Почти сто лет тому назад Виктор Жирмунский язвительно заметил: «причина исключительного влияния Байрона на умы современников <…> лежала вне чисто эстетических мотивов», чтобы следом продолжить ницшеански – она заключалась «в той основной переоценке жизненных ценностей, которую личность Байрона поставила перед современниками»[1].

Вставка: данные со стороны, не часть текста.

(* ===== verification/Quirks.v ===== *)
(** Sequences on which the emulator does not do what it means to, each run on
    the terminal of [Machine] or on a session of it. *)
From S2P Require Import Prelude Window Translate Lines Screen Rows Scrollback Kernel View Emulator Frame Machine Text.
Import Translate Lines Screen Rows Scrollback Kernel View Emulator Frame Machine Text.

Module Quirks.

Definition esc (s : string) : bytes := ESC :: bytes_of_string s.

(** The first row, the cursor, and what was sent or drawn. *)
Definition row0 (n : nat) (vs : VSscrn) : outcome bytes :=
  p ← line_at 0 vs; l ← load p (store vs); Done (take n (text l)).
Definition after (c : bytes) (vs : VSscrn) : outcome (bytes * Z * Z) :=
  vs ← VSem c vs; r ← row0 8 vs; Done (r, x vs, y vs).

(** Sixteen separators and a digit: the parameters are written past the end of
    [parms]. *)
Example parameters_overrun : VSem (esc "[;;;;;;;;;;;;;;;;1") terminal_demo = Crash OutOfBounds.
Proof. by vm_compute. Qed.

(** 65537 is 1. *)
Example parameter_wraps : after (esc "[65537C") terminal_demo = after (esc "[1C") terminal_demo.
Proof. by vm_compute. Qed.

(** A foreground colour takes the brightness of the background with it. *)
Example foreground_dims_background :
  Z.land (rendition true 101 0) kVSansibg2 = kVSansibg2 /\ Z.land (rendition true 31 (rendition true 101 0)) kVSansibg2 = 0.
Proof. by vm_compute. Qed.

(** Erasing without a parameter erases nothing. *)
Example erase_nothing : after (bytes_of_string "AB" ++ esc "[D" ++ esc "[X") terminal_demo = Done ([65; 66; 0; 0; 0; 0; 0; 0], 1, 0).
Proof. by vm_compute. Qed.

(** After a control character that is shown the line end is shown too. *)
Example line_end_shown : after [16; 65; 13; 66] (terminal_demo <| vtemulation := 2 |>) = Done ([16; 65; 13; 66; 0; 0; 0; 0], 4, 0).
Proof. by vm_compute. Qed.

(** An xterm session. *)
Definition xterm_window : window :=
  {| innational := 0; incharset := 0; outnational := 0; outcharset := 0; fromconverter := None; toconverter := None; troutcount := 0;
     Xterm := 1; ANSIgraphics := 1; launchurlesc := 0 |}.
Definition xterm_demo : VSscrn := terminal_demo <| session := Some xterm_window |>.

(** The digits of a palette after the first come out as text, and the colour is
    never set. *)
Example palette_shown : after (esc "]P1112233") xterm_demo = Done (bytes_of_string "112233" ++ [0; 0], 6, 0).
Proof. by vm_compute. Qed.

(** An eight-bit OSC is not recognised. *)
Example osc_shown : after ([0x9d] ++ bytes_of_string "0;t" ++ [7]) xterm_demo = Done (bytes_of_string "0;t" ++ [0; 0; 0; 0; 0], 3, 0).
Proof. by vm_compute. Qed.

(** The end of a printer redirection that a chunk divides. *)
Example printer_end_divided :
  (vs ← VSem (esc "[5itext") xterm_demo; vs ← VSem (esc "[?4") vs; VSem (bytes_of_string "i") vs) = Crash OutOfBounds.
Proof. by vm_compute. Qed.

(** Capturing seven characters of which one is a control character: six are
    written, the last of which is whatever the buffer held. *)
Example capture_garbage : capture_loop [65; 66; 16; 67; 68; 69; 70] 0 7 = ([65; 66; 67; 68; 69], 6).
Proof. by vm_compute. Qed.

(** A converter that knows no second byte. *)
Definition refusing : TextEncodings := {|
  gTableCount := 0; transTable := fun _ b => b; DefaultTable := None; gLocalEncoding := None;
  TECCreateConverter := fun _ _ => true;
  TECConvertText := fun _ s _ => if zlen s =? 1 then (-8753, 0, []) else (-1, 0, []); kTECPartialCharErr := -8753
|}.

(** A character it refuses in the last column is written before the start of
    the next line. *)
Example refused_at_margin :
  VSem (TE := refusing) [0xb0; 0x41]
    (terminal_demo <| x := 79 |> <| session := Some (mkWindow 1 0 1 0 (Some (mkConverter ISO_2022_JP MacJapanese [])) None 0 0 0 0) |>)
  = Crash OutOfBounds.
Proof. by vm_compute. Qed.

(** A tab stop set while a wrap is pending on the widest line. *)
Example tab_stop_overrun :
  VSem (bytes_of_string "A" ++ esc "H") (terminal_demo <| maxwidth := 255 |> <| x := 255 |>) = Crash OutOfBounds.
Proof. by vm_compute. Qed.

End Quirks.
(** [module.params] for [remove_jdk None]. *)
Definition remove_params (check_mode : bool) : Params :=
  {| app_name := "JDK"; pkg_path := Some ""; creates := None; state := Absent;
     target := None; p_package_id := Some JDK_ID; confident_to_remove := false;
     check_mode := check_mode; verbosity := 0 |}.

(** The manifest of the JDK. *)
Definition jdk_manifest : list string :=
  [JDK_ROOT +:+ "/settings.plist";
   JDK_ROOT +:+ "/Contents/Home/lib/modules";
   JDK_ROOT +:+ "/Contents/Home/lib/modules/java.base";
   JDK_ROOT +:+ "/Contents/Home/lib/security/public_suffix_list.dat"].

(** The run of [remove_jdk None] on a host that has the JDK: the state
    after the probe, and the state after the manifest was enumerated. *)
Definition probed_state : State :=
  Eval vm_compute in
    (probe_phase (jdk_host true) (remove_params false)
       (initial_state (jdk_host true) (remove_params false))).2.

Definition enumerated_state : State :=
  Eval vm_compute in (package_files (jdk_host true) JDK_ID "/" probed_state).2.

(** [app_name: JDK, state: absent] and no package id. *)
Definition remove_without_id : Args :=
  {| a_app_name := Some "JDK"; a_pkg_path := None; a_creates := None;
     a_state := Some "absent"; a_target := None; a_package_id := None;
     a_confident_to_remove := Some true |}.

Definition remove_without_id_params : Params :=
  {| app_name := "JDK"; pkg_path := Some ""; creates := None; state := Absent;
     target := None; p_package_id := None; confident_to_remove := true;
     check_mode := false; verbosity := 0 |}.

(** The run of [install_jdk] on a host without the JDK: the state after the
    probe. *)
Definition unprobed_state : State :=
  Eval vm_compute in
    (probe_phase (jdk_host false) jdk_params
       (initial_state (jdk_host false) jdk_params)).2.

(** A host that answers every command with the same exit code and output,
    whose clock stands still and whose file system is empty. *)
Definition still_host (rc : Z) (out : string) : Host :=
  {| ansible_run_command _ _ _ := Returned rc out "";
     utcnow _ := "T";
     path_exists _ _ := false;
     path_isdir _ _ := false;
     path_isfile _ _ := false;
     realpath _ path := path;
     rmtree _ _ := None;
     remove _ _ := None;
     fromtimestamp t := inr (pretty t);
     geteuid := 501;
     expanduser_home := "/Users/me" |}.

End Hosts.

(** * Properties *)

(** ** Strings *)

Section StringFacts.

#[local] Arguments String.append !_ _ / : simpl nomatch.

Lemma append_assoc (a b c : string) : (a +:+ b) +:+ c = a +:+ b +:+ c.
Proof. induction a as [|x a IH]; cbn; [done | by f_equal]. Qed.

Lemma append_inv_length (a b a' b' : string) :
  a +:+ b = a' +:+ b' -> String.length a = String.length a' -> a = a' /\ b = b'.
Proof.
  revert a'. induction a as [|x a IH]; intros [|y a'] E Hl; cbn in *; try done.
  injection E as -> E. destruct (IH a' E) as [-> ->]; [lia | done].
Qed.

Lemma startswith_spec (p s : string) :
  Py.startswith p s = true <-> exists r, s = p +:+ r.
Proof.
  revert s. induction p as [|a p IH]; intros s; cbn.
  - split; [eauto | done].
  - destruct s as [|b s].
    + split; [done | intros [r Hr]; discriminate].
    + destruct (Ascii.eqb_spec a b) as [->|Hne].
      * rewrite IH. split; intros [r Hr]; exists r; congruence.
      * split; [done | intros [r Hr]; congruence].
Qed.

Lemma drop_append (p r : string) : Py.drop (String.length p) (p +:+ r) = r.
Proof. induction p as [|a p IH]; cbn; [by destruct r | done]. Qed.

(** The group holds the text up to the end of the line. *)
Lemma dot_star_spec (r v : string) :
  dot_star r = v <-> exists post, r = v +:+ post /\ no_newline v /\ line_ends post.
Proof.
  revert v. induction r as [|c r IH]; intros v; cbn.
  - split.
    + intros <-. exists "". repeat split; [|by left]. intros [|] ?; discriminate.
    + intros (post & H & _ & _). destruct v; [done | discriminate].
  - destruct (Ascii.eqb_spec c Py.newline) as [->|Hne].
    + split.
      * intros <-. exists (String Py.newline r). repeat split.
        -- intros [|] ?; discriminate.
        -- right; eauto.
      * intros (post & H & Hv & _). destruct v as [|x v]; [done|].
        cbn in H. injection H as <- _. exfalso. by apply (Hv "" v).
    + split.
      * intros <-. destruct (proj1 (IH _) eq_refl) as (post & H1 & H2 & H3).
        exists post. repeat split; [cbn; congruence | | done].
        intros [|x a] b E; cbn in E; [congruence|].
        injection E as _ E. by apply (H2 a b).
      * intros (post & H & Hv & Hp). destruct v as [|x v].
        -- cbn in H. destruct Hp as [->|[t ->]]; [discriminate | congruence].
        -- cbn in H. injection H as <- H. f_equal. apply IH.
           exists post. repeat split; [done | | done].
           intros a b E. apply (Hv (String c a) b). cbn. by rewrite E.
Qed.

Lemma re_key_group_spec (key s g : string) :
  re_key_group key s = Some g <->
  exists r, s = key +:+ ": " +:+ r /\ g = dot_star r.
Proof.
  unfold re_key_group. destruct (Py.startswith (key +:+ ": ") s) eqn:E.
  - apply startswith_spec in E as [r ->]. rewrite drop_append, append_assoc.
    split.
    + intros [= <-]. eauto.
    + intros (r' & H & ->). rewrite <- !append_assoc in H.
      apply append_inv_length in H as [_ ->]; done.
  - split; [done|]. intros (r & -> & _).
    rewrite <- append_assoc in E.
    assert (Py.startswith (key +:+ ": ") ((key +:+ ": ") +:+ r) = true)
      by (apply startswith_spec; eauto).
    congruence.
Qed.

Lemma re_key_group_None (key s : string) :
  re_key_group key s = None <-> forall r, s <> key +:+ ": " +:+ r.
Proof.
  split.
  - intros E r ->.
    assert (re_key_group key (key +:+ ": " +:+ r) = Some (dot_star r))
      by (apply re_key_group_spec; eauto).
    congruence.
  - intros H. destruct (re_key_group key s) eqn:E; [|done].
    apply re_key_group_spec in E as (r & -> & _). by destruct (H r).
Qed.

Парадокс – хорошо знакомой по критике литературоведения XIX века – заключался в том, что о личности автора в основном судили на основании его сочинений и наоборот, создавая круговую систему аргументации. Впрочем, именно Байрон давал к этому все основания – хотя бы потому, что главные мужские герои во всех произведениях оказывались фактически вариантами одного и того же типа – и сам он воспринимал то, о чем повествовал, как идеальный образ, которому зачастую не соответствовал, но к которому стремился. Так, в своей последней эскападе – участии в греческом восстании – он заказывает себе шлем, такой же, как у героев древности, мечтая осуществить очередное «подлинно романтическое» приключение – и осуществляя другое, умирая в Миссолунгах, так полюбившихся ему в его первом большом путешествии.

Байрон стал одной из первых «знаменитостей» — тем, кто интересен, значим именно как «Байрон», ведь известное определение «знаменитости» заключается в том, что это тот, кто «знаменит». В его поэмах искали отражение подробностей его жизни, встречаясь с ним – искали отражений описанного им. Понятен огромный интерес, который вызвали после его смерти первые публикации дневников и писем – тем более сильный, что перед этим Томас Мур, которому Байроном были завещаны «Записки», принимает решение их сжечь. В тех публикациях, что появятся вскоре – а это в частности будет и обширная публикация Муром писем и дневников Байрона – будут стремиться и разгадать то, о чем повествовалось в уничтоженных «Записках», и любопытствовать, чаще всего находя подтверждения уже давно сложившегося образа.

Впрочем, далеко не для всех это было так – на Вальтера Скотта дневники Байрона произвели столь сильное впечатление, что он сам принялся вести поденные записи, замечая на первых страницах:

«Байрон полагал, что все люди с творческой фантазией склонны примешивать вымысел (или поэзию) к своей прозе. Он не раз выражал уверенность, что прославленная венецианская куртизанка, о которой Руссо рассказал столь пикантную историю, при ближайшем знакомстве, несомненно, оказалась бы весьма грязной девкой. Думаю, что он сам значительно приукрашивал собственные любовные похождения, и во многих смыслах был le fanfaron de vices qu’il n’avoit pas[2]. Ему нравилось, чтобы его считали человеком ужасным, таинственным, мрачным, и порой он намекал на какие-то темные деяния. Думаю, все это было создание и игрой буйной и безудержной фантазии» (запись от 23.XI.1825).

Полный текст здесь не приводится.